Problem:
Restate word for word the entries below, starting with the line with "Fixpoint eqb (s" and continuing through the line with "(** [a || b] where both". Include both of those lines and no others.

[Exercise input]

(** * Playlist page script: fetch, join, format and render

    A shallow embedding of the playlist script (the file that defines
    [formatDuration], [truncateText], [fetchPlaylistVideos],
    [createVideoCard], [renderVideos] and [initializePlaylist]) and of
    [js/config.js], followed by the properties of the specification that
    can be stated over it.

    Conventions of the embedding.
    - A JavaScript string is the list of its UTF-16 code units, so that
      [length], [substring], [trim] and the regular expression of
      [formatDuration] see exactly what the engine sees.
    - [undefined] in an optional position is [None].
    - A function that may throw returns an [outcome]; the asynchronous
      functions run their awaits one after the other, so they are state
      transformers over a [World] holding the list of requests issued, the
      console and the two page elements the script writes to.
    - The [do ... while] loop takes fuel; running out of fuel is an
      outcome of its own, distinct from returning and from throwing. *)

From Stdlib Require Import String Ascii Decimal.
From Stdlib Require Import List Bool Arith NArith ZArith Lia.
Import ListNotations.

Set Implicit Arguments.

(* ================================================================== *)
(** ** JavaScript strings *)
(* ================================================================== *)

Module JS.

(** One UTF-16 code unit. *)
Abbreviation char := N.

Abbreviation jsstring := (list char).

(** Literals.  The text of a literal is kept as its UTF-8 bytes; [utf16]
  turns them into the code units the engine holds: one unit for a
  character of the basic plane, a surrogate pair above it. *)
Fixpoint utf16 (bytes : list N) : jsstring :=
(match bytes with
 | [] => []
 | b :: rest =>
     if b <? 128 then b :: utf16 rest
     else if b <? 224 then
       match rest with
       | c :: rest' => ((b mod 32) * 64 + c mod 64) :: utf16 rest'
       | _ => []
       end
     else if b <? 240 then
       match rest with
       | c :: d :: rest' =>
           ((b mod 16) * 4096 + (c mod 64) * 64 + d mod 64) :: utf16 rest'
       | _ => []
       end
     else
       match rest with
       | c :: d :: e :: rest' =>
           let v := (b mod 8) * 262144 + (c mod 64) * 4096
                    + (d mod 64) * 64 + e mod 64 - 65536 in
           (55296 + v / 1024) :: (56320 + v mod 1024) :: utf16 rest'
       | _ => []
       end
 end)%N.

Definition lit (s : string) : jsstring :=
utf16 (map N_of_ascii (list_ascii_of_string s)).

Definition char_eqb (a b : char) : bool := N.eqb a b.

(** [===] on two strings. *)
Fixpoint eqb (s t : jsstring) : bool :=
match s, t with
| [], [] => true
| a :: s', b :: t' => char_eqb a b && eqb s' t'
| _, _ => false
end.

(** Truthiness of a string: every string but the empty one. *)
Definition truthy (s : jsstring) : bool :=
match s with [] => false | _ :: _ => true end.

(** Truthiness of a possibly undefined string. *)
Definition truthy_opt (o : option jsstring) : bool :=
match o with Some s => truthy s | None => false end.

(** [a || b] where [a] may be undefined and [b] is a string. *)
Definition or_default (a : option jsstring) (b : jsstring) : jsstring :=
match a with
| Some s => if truthy s then s else b
| None => b
end.

(** [a || b] where both sides may be undefined. *)
Definition or_else (a b : option jsstring) : option jsstring :=
if truthy_opt a then a else b.

(** Optional chaining [o?.f]: undefined when [o] is. *)
Definition chain {A B : Type} (f : A -> option B) (o : option A) : option B :=
match o with Some a => f a | None => None end.

(** A possibly undefined string inside a template literal. *)
Definition interpolate (o : option jsstring) : jsstring :=
match o with Some s => s | None => lit "undefined" end.

(** [String.prototype.startsWith]-style prefix test, used by the
  regular-expression search. *)
Fixpoint prefixb (p s : jsstring) : bool :=
match p, s with
| [], _ => true
| a :: p', b :: s' => char_eqb a b && prefixb p' s'
| _ :: _, [] => false
end.

(** [s.replace(c, '')] for a one-character pattern: the first occurrence
  of the pattern is removed, later ones are kept. *)
Fixpoint remove_first (c : char) (s : jsstring) : jsstring :=
match s with
| [] => []
| a :: s' => if char_eqb a c then s' else a :: remove_first c s'
end.

(** [s.padStart(n, c)] for a one-character filler. *)
Definition padStart (n : nat) (c : char) (s : jsstring) : jsstring :=
repeat c (n - length s) ++ s.

(** [String.prototype.substring(0, n)] for an integer [n]: the end index
  is clamped to the interval from 0 to the length. *)
Definition substring0 (s : jsstring) (n : Z) : jsstring :=
firstn (Z.to_nat n) s.

(** White space and line terminators, as [String.prototype.trim] removes
  them. *)
Definition is_space (c : char) : bool :=
((9 <=? c) && (c <=? 13) || (c =? 32) || (c =? 160) || (c =? 5760)
 || (8192 <=? c) && (c <=? 8202) || (c =? 8232) || (c =? 8233)
 || (c =? 8239) || (c =? 8287) || (c =? 12288) || (c =? 65279))%N.

Fixpoint trimStart (s : jsstring) : jsstring :=
match s with
| [] => []
| c :: s' => if is_space c then trimStart s' else s
end.

Definition trimEnd (s : jsstring) : jsstring :=
rev (trimStart (rev s)).

(** [String.prototype.trim] strips both ends. *)
Definition trim (s : jsstring) : jsstring := trimEnd (trimStart s).

(** [Array.prototype.join]. *)
Fixpoint join (sep : jsstring) (l : list jsstring) : jsstring :=
match l with
| [] => []
| [s] => s
| s :: rest => s ++ sep ++ join sep rest
end.

(** Decimal digits of a natural number, as a template literal prints a
  non-negative integer. *)
Fixpoint digits_of_uint (d : Decimal.uint) : jsstring :=
match d with
| Nil => []
| D0 d' => 48%N :: digits_of_uint d'
| D1 d' => 49%N :: digits_of_uint d'
| D2 d' => 50%N :: digits_of_uint d'
| D3 d' => 51%N :: digits_of_uint d'
| D4 d' => 52%N :: digits_of_uint d'
| D5 d' => 53%N :: digits_of_uint d'
| D6 d' => 54%N :: digits_of_uint d'
| D7 d' => 55%N :: digits_of_uint d'
| D8 d' => 56%N :: digits_of_uint d'
| D9 d' => 57%N :: digits_of_uint d'
end.

Definition of_nat (n : nat) : jsstring := digits_of_uint (Nat.to_uint n).

(** The character class [\d] of a regular expression without the unicode
  flag. *)
Definition is_digit (c : char) : bool := ((48 <=? c) && (c <=? 57))%N.

(** The double quote, which the page templates contain. *)
Definition dq : jsstring := [34%N].

End JS.

Import JS.

(* ================================================================== *)
(** ** Outcomes *)
(* ================================================================== *)

(** What the script can throw: an [Error] it builds itself, with its
    message; the engine's [TypeError] for [null[property]] or
    [null.property = ...], with the property; the engine's
    [ReferenceError] for a name that is not declared. *)
Inductive exn : Type :=
| Error (message : jsstring)
| TypeError (property : jsstring)
| ReferenceError (name : jsstring).

Inductive outcome (A : Type) : Type :=
| Returned (a : A)
| Thrown (e : exn)
| OutOfFuel.

Arguments Thrown {A} e.
Arguments OutOfFuel {A}.

(* ================================================================== *)
(** ** Presentation helpers *)
(* ================================================================== *)

(** *** The regular expression of [formatDuration]

    [/PT(\d+H)?(\d+M)?(\d+S)?/] has no anchor and no flag.  The search
    tries the start positions from left to right; at a position where the
    literal [PT] is read the three optional groups cannot make the match
    fail, so the match is at the first occurrence of [PT]. *)

(** The longest run of digits at the front of a string, and what follows. *)
Fixpoint span_digits (s : jsstring) : jsstring * jsstring :=
  match s with
  | [] => ([], [])
  | c :: s' =>
      if is_digit c
      then let (ds, rest) := span_digits s' in (c :: ds, rest)
      else ([], s)
  end.

(** One group [(\d+X)?] read at the front of [s]: the captured text, or
    [None] when the group does not take part, and the rest of the input.
    [\d+] is greedy; giving digits back never helps, since the character
    after a shorter run is a digit and not the unit letter. *)
Definition group (unit : char) (s : jsstring) : option jsstring * jsstring :=
  match span_digits s with
  | ((_ :: _) as ds, c :: rest) =>
      if char_eqb c unit then (Some (ds ++ [unit]), rest) else (None, s)
  | _ => (None, s)
  end.

(** The three captures, read right after [PT]. *)
Definition groups (s : jsstring)
  : option jsstring * option jsstring * option jsstring :=
  let (h, s1) := group 72%N s in
  let (m, s2) := group 77%N s1 in
  let (sec, _) := group 83%N s2 in
  (h, m, sec).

[/Exercise input]

Task response:
Fixpoint eqb (s t : jsstring) : bool :=
match s, t with
| [], [] => true
| a :: s', b :: t' => char_eqb a b && eqb s' t'
| _, _ => false
end.

(** Truthiness of a string: every string but the empty one. *)
Definition truthy (s : jsstring) : bool :=
match s with [] => false | _ :: _ => true end.

(** Truthiness of a possibly undefined string. *)
Definition truthy_opt (o : option jsstring) : bool :=
match o with Some s => truthy s | None => false end.

(** [a || b] where [a] may be undefined and [b] is a string. *)
Definition or_default (a : option jsstring) (b : jsstring) : jsstring :=
match a with
| Some s => if truthy s then s else b
| None => b
end.

(** [a || b] where both sides may be undefined. *)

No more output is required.